Of the lines in the data below, write out exactly those from the one holding "(** [char::from_digit(n, 16)], upper case. *)" through the one holding "Definition bad_byte (render", both included.

::: Dataset entries :::

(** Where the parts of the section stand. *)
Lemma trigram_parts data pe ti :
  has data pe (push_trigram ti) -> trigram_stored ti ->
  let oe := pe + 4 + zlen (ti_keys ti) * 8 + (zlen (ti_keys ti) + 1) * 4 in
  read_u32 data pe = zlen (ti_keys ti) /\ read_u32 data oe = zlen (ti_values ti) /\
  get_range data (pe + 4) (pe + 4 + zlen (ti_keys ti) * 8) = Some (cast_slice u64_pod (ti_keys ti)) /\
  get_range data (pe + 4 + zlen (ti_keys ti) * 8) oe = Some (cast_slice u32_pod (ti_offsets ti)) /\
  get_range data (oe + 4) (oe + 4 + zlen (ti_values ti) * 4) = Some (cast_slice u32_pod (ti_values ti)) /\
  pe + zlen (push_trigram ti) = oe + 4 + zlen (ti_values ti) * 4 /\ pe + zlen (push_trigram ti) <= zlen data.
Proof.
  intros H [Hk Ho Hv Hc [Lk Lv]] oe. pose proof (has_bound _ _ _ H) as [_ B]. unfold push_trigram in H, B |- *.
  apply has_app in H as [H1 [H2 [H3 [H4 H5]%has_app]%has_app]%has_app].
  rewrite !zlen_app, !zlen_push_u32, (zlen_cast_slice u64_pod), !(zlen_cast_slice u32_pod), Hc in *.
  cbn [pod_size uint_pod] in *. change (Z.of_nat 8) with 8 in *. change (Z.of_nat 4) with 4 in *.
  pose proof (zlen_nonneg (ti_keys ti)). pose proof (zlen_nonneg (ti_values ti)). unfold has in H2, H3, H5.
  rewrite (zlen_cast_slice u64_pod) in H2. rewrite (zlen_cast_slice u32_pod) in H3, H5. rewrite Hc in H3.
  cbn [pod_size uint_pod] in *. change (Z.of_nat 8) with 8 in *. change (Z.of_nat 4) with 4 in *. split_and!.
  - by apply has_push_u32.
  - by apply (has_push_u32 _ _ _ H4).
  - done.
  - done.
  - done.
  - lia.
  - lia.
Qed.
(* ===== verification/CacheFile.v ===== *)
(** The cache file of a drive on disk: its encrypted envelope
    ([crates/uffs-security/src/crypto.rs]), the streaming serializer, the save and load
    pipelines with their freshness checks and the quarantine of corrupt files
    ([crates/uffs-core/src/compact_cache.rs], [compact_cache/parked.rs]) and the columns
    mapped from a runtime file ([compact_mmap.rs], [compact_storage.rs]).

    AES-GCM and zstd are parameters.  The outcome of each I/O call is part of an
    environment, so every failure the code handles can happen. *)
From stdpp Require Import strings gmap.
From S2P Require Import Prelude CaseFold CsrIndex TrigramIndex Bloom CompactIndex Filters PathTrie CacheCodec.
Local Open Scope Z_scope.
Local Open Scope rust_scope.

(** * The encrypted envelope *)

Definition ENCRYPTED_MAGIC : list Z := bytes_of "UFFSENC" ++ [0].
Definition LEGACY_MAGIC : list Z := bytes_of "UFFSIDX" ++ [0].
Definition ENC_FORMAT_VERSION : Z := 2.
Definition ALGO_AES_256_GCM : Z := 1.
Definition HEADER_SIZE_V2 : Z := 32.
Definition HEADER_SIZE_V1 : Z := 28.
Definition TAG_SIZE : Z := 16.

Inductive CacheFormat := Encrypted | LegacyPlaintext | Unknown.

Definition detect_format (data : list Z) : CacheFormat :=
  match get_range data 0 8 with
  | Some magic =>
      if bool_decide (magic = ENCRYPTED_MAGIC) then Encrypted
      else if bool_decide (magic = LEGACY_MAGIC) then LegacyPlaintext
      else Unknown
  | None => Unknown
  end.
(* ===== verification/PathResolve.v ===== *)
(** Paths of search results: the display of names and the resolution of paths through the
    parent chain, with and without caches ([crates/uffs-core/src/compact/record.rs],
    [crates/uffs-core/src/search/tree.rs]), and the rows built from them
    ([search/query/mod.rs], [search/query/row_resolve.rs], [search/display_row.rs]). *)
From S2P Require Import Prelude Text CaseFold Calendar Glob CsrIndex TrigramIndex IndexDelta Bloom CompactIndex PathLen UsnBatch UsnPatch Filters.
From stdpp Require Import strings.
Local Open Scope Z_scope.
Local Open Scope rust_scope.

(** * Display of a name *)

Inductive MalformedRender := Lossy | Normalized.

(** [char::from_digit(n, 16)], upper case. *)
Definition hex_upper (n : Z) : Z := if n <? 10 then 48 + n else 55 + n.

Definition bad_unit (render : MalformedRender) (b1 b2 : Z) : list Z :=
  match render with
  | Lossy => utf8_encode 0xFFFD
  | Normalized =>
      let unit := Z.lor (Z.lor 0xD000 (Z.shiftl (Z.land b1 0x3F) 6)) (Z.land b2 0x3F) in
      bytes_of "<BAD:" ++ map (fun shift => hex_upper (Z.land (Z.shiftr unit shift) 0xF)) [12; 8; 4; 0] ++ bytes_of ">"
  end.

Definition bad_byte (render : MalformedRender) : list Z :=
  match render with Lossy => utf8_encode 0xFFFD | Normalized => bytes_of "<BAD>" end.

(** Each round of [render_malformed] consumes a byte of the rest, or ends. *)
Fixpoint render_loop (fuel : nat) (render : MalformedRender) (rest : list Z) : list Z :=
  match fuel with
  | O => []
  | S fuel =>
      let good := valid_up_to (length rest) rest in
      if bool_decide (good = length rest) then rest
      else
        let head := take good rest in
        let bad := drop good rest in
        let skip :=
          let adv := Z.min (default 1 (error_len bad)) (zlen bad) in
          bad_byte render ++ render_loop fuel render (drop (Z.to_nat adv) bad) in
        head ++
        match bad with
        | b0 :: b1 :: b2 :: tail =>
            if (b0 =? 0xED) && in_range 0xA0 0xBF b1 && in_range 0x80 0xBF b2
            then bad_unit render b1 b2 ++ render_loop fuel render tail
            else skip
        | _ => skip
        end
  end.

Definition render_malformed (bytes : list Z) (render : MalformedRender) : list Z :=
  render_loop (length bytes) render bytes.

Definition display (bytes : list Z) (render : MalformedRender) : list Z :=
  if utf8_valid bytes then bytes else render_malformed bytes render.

:::

#### [Answer box]
(** [char::from_digit(n, 16)], upper case. *)
Definition hex_upper (n : Z) : Z := if n <? 10 then 48 + n else 55 + n.

Definition bad_unit (render : MalformedRender) (b1 b2 : Z) : list Z :=
  match render with
  | Lossy => utf8_encode 0xFFFD
  | Normalized =>
      let unit := Z.lor (Z.lor 0xD000 (Z.shiftl (Z.land b1 0x3F) 6)) (Z.land b2 0x3F) in
      bytes_of "<BAD:" ++ map (fun shift => hex_upper (Z.land (Z.shiftr unit shift) 0xF)) [12; 8; 4; 0] ++ bytes_of ">"
  end.

Definition bad_byte (render : MalformedRender) : list Z :=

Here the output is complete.